What needs to be done ▸ Search the entries below for the word "split" and copy each line that has it.

(Collected data entries)
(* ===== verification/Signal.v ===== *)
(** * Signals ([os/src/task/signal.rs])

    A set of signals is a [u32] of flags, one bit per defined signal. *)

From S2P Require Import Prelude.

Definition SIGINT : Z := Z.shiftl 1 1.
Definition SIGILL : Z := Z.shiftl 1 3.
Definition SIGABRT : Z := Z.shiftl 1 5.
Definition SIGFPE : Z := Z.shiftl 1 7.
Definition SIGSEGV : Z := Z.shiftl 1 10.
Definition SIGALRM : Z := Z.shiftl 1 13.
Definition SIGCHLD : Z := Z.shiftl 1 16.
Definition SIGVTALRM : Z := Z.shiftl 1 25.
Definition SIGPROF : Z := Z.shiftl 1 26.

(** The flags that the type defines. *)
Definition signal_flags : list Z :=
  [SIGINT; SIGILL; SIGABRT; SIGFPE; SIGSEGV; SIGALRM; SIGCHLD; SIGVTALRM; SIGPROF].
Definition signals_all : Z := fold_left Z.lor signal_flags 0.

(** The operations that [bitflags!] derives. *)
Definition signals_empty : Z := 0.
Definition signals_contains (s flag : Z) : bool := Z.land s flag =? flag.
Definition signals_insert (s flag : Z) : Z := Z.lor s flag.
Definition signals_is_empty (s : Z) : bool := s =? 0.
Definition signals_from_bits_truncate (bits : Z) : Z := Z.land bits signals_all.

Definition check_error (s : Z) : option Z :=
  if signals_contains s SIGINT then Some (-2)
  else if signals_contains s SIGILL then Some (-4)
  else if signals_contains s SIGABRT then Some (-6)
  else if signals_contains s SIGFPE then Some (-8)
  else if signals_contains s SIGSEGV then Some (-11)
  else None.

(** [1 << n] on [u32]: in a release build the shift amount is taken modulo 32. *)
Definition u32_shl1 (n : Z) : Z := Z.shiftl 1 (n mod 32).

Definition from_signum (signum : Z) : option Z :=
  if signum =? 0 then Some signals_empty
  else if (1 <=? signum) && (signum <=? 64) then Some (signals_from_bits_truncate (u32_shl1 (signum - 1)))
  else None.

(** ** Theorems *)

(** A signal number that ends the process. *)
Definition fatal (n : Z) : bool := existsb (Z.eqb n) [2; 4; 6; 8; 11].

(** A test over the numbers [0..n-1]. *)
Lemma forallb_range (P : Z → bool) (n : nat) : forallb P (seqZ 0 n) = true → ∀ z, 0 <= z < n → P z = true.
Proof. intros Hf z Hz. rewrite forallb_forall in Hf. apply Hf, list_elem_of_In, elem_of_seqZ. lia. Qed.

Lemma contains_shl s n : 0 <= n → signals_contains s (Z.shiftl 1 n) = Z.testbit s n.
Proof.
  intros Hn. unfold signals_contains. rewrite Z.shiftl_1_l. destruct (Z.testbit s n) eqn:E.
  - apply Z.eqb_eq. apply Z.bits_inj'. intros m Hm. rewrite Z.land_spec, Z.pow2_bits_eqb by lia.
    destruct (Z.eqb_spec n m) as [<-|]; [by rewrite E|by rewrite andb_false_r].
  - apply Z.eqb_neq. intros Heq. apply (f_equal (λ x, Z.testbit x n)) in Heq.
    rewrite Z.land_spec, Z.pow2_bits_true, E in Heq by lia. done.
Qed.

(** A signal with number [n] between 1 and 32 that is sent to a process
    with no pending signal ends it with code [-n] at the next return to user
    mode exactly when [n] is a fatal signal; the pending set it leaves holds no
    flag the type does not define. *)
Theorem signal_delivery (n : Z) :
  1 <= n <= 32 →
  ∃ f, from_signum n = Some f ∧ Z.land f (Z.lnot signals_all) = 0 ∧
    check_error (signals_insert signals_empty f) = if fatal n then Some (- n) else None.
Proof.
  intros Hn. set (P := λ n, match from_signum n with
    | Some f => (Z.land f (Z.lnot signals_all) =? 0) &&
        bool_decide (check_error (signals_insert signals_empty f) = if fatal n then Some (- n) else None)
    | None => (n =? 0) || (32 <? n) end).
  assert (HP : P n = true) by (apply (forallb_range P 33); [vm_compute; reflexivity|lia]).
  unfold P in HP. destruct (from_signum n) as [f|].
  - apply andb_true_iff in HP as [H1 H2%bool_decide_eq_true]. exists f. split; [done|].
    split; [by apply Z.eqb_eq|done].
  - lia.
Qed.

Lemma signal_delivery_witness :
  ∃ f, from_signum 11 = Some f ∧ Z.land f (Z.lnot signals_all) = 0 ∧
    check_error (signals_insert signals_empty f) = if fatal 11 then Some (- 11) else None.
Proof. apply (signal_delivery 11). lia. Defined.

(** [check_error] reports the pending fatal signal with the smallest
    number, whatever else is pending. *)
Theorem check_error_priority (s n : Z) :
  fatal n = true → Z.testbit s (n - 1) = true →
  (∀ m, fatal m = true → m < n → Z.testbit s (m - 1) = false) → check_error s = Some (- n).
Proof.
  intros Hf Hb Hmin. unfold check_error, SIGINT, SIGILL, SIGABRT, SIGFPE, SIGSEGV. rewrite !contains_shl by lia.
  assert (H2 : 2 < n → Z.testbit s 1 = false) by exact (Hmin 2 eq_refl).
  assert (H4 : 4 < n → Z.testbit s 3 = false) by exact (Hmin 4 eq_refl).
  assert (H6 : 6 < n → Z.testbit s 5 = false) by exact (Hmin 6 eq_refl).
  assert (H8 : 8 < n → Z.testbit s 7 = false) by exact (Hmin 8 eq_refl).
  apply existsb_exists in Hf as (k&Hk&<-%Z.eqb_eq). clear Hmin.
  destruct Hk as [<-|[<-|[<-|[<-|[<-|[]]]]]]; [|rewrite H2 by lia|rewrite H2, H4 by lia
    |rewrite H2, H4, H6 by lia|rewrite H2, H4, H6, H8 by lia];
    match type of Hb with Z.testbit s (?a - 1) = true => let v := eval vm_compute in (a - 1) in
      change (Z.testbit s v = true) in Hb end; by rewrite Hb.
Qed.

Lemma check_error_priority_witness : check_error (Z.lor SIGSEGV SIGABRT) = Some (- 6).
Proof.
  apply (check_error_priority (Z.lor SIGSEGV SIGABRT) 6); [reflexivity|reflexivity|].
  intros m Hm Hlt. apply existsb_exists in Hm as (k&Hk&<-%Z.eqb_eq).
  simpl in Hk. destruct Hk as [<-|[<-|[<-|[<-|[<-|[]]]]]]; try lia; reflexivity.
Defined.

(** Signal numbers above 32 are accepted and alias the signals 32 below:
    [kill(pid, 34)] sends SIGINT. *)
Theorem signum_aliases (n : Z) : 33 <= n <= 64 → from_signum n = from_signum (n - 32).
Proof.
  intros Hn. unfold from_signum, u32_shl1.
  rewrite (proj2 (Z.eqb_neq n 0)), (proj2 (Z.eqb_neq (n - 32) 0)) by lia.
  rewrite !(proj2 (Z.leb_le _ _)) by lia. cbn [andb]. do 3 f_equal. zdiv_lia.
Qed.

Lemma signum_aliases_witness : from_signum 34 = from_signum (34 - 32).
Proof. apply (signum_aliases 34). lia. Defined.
==
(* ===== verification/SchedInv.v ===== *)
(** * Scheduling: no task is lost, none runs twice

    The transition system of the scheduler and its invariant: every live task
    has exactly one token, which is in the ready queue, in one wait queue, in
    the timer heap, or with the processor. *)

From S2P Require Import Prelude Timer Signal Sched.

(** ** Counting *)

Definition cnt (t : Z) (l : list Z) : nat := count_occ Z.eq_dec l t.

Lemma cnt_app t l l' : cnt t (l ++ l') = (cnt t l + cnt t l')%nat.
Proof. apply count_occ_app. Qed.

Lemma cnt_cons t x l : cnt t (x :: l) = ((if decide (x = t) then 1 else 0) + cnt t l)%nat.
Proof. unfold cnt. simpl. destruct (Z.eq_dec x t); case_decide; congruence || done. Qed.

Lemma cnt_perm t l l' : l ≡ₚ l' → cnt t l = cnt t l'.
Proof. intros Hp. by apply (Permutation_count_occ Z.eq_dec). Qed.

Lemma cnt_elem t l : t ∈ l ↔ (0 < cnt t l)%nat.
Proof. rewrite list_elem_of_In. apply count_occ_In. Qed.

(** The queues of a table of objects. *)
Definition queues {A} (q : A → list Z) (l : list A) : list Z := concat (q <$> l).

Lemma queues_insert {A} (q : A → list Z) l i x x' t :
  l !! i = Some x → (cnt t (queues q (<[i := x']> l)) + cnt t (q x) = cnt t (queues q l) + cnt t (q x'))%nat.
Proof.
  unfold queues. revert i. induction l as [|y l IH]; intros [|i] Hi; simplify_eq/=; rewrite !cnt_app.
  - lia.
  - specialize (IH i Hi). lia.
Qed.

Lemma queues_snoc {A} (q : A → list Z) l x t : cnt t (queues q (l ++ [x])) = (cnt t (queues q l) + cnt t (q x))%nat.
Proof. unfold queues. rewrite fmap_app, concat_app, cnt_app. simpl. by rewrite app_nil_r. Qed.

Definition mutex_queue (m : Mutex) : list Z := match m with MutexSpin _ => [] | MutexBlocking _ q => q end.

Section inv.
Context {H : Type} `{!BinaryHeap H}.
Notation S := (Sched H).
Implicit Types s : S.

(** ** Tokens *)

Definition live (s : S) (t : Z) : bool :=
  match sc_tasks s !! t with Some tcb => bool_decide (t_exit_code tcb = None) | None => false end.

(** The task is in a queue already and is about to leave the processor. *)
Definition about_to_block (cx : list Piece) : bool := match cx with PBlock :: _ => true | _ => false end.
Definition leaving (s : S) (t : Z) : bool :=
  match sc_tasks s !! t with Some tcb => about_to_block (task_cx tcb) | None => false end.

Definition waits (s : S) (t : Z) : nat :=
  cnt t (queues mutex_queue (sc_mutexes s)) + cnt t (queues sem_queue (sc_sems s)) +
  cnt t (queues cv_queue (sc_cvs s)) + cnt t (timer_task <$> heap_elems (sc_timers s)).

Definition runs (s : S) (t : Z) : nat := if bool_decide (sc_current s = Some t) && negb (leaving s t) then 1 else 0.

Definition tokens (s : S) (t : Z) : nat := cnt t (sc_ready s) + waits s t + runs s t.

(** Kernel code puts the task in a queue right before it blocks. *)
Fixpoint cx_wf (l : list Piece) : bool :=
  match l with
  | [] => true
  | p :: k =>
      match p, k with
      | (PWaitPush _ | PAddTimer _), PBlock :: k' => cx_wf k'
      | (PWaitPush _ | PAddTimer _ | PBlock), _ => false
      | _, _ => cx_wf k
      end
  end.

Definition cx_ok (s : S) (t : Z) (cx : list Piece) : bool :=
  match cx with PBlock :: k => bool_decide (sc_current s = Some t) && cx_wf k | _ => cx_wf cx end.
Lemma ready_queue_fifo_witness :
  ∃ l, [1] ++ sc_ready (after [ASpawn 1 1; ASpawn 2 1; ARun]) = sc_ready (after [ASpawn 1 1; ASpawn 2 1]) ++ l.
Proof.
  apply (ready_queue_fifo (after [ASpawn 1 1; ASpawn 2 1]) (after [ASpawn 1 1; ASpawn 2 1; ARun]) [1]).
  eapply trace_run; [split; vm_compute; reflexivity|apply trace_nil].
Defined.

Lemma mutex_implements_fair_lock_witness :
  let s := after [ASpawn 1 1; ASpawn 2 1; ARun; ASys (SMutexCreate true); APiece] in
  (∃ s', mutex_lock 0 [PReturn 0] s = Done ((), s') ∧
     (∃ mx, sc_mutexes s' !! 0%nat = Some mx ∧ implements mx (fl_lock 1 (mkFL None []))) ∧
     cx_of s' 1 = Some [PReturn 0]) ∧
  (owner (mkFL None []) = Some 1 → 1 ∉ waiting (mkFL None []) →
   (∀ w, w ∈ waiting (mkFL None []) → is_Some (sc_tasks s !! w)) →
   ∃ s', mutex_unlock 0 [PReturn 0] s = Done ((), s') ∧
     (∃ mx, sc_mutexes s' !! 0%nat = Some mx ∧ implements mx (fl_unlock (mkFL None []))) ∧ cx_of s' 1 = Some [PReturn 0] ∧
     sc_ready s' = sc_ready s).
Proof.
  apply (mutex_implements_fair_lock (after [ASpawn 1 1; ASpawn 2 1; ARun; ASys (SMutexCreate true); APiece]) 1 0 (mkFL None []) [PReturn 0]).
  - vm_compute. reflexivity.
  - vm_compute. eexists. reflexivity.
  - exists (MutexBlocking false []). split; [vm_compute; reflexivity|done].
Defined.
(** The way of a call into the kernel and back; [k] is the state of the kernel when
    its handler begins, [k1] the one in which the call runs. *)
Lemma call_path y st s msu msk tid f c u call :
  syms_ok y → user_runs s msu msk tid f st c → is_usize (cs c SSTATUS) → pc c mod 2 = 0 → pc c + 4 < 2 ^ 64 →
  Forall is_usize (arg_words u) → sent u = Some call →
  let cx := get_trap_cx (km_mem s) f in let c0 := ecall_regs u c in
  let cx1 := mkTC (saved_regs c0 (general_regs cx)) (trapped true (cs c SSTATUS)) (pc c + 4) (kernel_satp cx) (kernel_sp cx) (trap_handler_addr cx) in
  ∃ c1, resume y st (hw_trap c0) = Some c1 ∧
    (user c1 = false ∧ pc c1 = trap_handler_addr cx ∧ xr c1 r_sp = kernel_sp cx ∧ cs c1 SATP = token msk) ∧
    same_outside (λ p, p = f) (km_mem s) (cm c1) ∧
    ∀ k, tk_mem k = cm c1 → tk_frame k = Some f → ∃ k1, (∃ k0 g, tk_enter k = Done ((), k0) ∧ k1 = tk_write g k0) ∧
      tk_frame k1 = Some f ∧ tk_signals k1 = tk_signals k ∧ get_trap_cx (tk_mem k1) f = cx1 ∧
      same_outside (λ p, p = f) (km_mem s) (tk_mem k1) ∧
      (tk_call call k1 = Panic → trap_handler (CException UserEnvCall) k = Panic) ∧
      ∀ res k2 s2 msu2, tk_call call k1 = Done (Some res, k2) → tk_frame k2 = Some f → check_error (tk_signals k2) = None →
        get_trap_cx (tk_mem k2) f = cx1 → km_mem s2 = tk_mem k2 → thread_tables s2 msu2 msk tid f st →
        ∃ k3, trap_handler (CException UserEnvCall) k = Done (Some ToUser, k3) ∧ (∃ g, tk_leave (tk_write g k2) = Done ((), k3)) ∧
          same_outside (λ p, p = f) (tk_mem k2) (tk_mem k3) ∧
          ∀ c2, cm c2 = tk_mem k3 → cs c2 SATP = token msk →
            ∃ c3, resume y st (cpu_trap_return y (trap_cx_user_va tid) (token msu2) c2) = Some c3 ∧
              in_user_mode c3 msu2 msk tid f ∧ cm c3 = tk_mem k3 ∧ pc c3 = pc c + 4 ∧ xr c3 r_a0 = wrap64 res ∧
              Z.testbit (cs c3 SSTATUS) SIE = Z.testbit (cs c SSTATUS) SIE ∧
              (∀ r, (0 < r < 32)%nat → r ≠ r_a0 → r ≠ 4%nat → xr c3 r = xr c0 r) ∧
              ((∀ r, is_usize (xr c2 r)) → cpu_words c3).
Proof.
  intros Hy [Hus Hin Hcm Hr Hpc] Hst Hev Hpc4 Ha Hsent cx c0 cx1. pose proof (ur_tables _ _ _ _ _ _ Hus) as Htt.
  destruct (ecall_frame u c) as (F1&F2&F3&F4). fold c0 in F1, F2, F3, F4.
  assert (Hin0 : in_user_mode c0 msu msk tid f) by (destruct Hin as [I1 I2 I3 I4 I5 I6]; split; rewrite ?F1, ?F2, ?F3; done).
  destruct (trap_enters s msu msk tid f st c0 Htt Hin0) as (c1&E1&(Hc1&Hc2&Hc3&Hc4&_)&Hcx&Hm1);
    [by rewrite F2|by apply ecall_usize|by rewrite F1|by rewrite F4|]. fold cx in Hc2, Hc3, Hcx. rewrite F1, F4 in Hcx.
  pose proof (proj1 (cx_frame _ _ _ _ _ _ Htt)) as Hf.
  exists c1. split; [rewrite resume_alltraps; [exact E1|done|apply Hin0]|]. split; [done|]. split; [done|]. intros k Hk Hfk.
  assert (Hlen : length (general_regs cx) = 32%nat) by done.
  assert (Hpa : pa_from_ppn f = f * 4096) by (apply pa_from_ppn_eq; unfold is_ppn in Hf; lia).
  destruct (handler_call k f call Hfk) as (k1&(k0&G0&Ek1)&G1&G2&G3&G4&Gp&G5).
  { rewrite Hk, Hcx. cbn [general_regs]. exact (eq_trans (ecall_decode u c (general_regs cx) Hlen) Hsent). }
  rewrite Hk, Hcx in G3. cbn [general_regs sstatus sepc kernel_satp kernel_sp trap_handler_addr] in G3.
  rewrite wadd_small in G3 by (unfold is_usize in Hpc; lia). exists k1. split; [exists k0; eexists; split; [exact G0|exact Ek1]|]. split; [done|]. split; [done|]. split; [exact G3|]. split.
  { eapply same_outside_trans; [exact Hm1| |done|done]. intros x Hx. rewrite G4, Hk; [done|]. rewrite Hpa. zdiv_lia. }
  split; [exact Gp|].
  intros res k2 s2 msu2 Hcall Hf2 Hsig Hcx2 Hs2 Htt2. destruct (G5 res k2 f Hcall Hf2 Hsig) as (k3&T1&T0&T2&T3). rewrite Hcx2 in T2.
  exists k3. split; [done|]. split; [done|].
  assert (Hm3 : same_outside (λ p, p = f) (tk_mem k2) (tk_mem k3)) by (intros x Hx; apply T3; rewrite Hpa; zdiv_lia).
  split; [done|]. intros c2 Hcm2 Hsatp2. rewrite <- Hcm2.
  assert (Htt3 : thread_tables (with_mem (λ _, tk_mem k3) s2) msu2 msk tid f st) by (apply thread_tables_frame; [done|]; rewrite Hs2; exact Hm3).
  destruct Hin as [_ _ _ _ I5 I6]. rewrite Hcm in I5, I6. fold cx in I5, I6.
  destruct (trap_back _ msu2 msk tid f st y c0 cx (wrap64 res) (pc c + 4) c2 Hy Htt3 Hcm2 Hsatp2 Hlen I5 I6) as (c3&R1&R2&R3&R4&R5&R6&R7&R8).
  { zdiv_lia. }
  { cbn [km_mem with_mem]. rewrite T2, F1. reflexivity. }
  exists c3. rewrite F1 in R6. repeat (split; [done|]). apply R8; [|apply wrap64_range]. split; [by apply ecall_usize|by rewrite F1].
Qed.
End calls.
==
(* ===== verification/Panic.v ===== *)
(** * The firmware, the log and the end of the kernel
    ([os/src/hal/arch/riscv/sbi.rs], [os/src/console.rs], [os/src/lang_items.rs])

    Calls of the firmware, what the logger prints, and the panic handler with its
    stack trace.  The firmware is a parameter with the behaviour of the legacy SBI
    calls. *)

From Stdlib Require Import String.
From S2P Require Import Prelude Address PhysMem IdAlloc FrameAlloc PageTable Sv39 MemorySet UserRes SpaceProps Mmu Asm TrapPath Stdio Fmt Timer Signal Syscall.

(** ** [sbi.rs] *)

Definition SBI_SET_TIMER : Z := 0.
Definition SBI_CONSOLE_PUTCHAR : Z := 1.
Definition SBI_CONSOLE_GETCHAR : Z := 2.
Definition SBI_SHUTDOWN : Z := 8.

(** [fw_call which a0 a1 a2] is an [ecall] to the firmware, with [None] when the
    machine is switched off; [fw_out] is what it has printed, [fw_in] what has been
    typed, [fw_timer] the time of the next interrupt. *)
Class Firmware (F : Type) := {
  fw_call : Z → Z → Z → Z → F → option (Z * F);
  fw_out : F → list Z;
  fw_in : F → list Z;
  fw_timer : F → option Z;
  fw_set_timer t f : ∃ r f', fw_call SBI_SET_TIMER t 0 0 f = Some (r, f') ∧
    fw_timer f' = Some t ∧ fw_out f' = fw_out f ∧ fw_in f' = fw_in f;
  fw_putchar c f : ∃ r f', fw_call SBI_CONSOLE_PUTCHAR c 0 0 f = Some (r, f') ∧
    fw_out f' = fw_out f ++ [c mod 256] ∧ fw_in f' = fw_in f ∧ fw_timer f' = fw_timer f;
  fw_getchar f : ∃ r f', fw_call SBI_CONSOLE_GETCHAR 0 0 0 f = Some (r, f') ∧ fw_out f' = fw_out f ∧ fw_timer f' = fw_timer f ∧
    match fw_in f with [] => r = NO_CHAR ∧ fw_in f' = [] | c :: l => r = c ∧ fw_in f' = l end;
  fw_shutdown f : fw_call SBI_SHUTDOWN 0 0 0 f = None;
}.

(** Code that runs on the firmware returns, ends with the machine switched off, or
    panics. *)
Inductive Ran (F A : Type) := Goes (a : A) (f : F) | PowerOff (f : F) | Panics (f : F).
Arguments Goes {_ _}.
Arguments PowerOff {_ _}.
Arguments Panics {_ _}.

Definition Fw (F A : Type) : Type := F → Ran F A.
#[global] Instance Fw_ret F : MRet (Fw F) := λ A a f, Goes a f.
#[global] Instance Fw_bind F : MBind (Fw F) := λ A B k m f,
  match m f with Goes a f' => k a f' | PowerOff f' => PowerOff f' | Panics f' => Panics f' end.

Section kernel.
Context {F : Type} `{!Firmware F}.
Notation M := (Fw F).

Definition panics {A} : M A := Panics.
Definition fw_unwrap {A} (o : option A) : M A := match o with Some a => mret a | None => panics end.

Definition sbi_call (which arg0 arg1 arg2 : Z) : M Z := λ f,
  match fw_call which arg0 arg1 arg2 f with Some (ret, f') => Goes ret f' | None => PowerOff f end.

Output below ▸
  - apply andb_true_iff in HP as [H1 H2%bool_decide_eq_true]. exists f. split; [done|].
    split; [by apply Z.eqb_eq|done].
  eapply trace_run; [split; vm_compute; reflexivity|apply trace_nil].
  - exists (MutexBlocking false []). split; [vm_compute; reflexivity|done].
  assert (Hin0 : in_user_mode c0 msu msk tid f) by (destruct Hin as [I1 I2 I3 I4 I5 I6]; split; rewrite ?F1, ?F2, ?F3; done).
  exists c1. split; [rewrite resume_alltraps; [exact E1|done|apply Hin0]|]. split; [done|]. split; [done|]. intros k Hk Hfk.
  rewrite wadd_small in G3 by (unfold is_usize in Hpc; lia). exists k1. split; [exists k0; eexists; split; [exact G0|exact Ek1]|]. split; [done|]. split; [done|]. split; [exact G3|]. split.
  split; [exact Gp|].
  exists k3. split; [done|]. split; [done|].
  split; [done|]. intros c2 Hcm2 Hsatp2. rewrite <- Hcm2.
  exists c3. rewrite F1 in R6. repeat (split; [done|]). apply R8; [|apply wrap64_range]. split; [by apply ecall_usize|by rewrite F1].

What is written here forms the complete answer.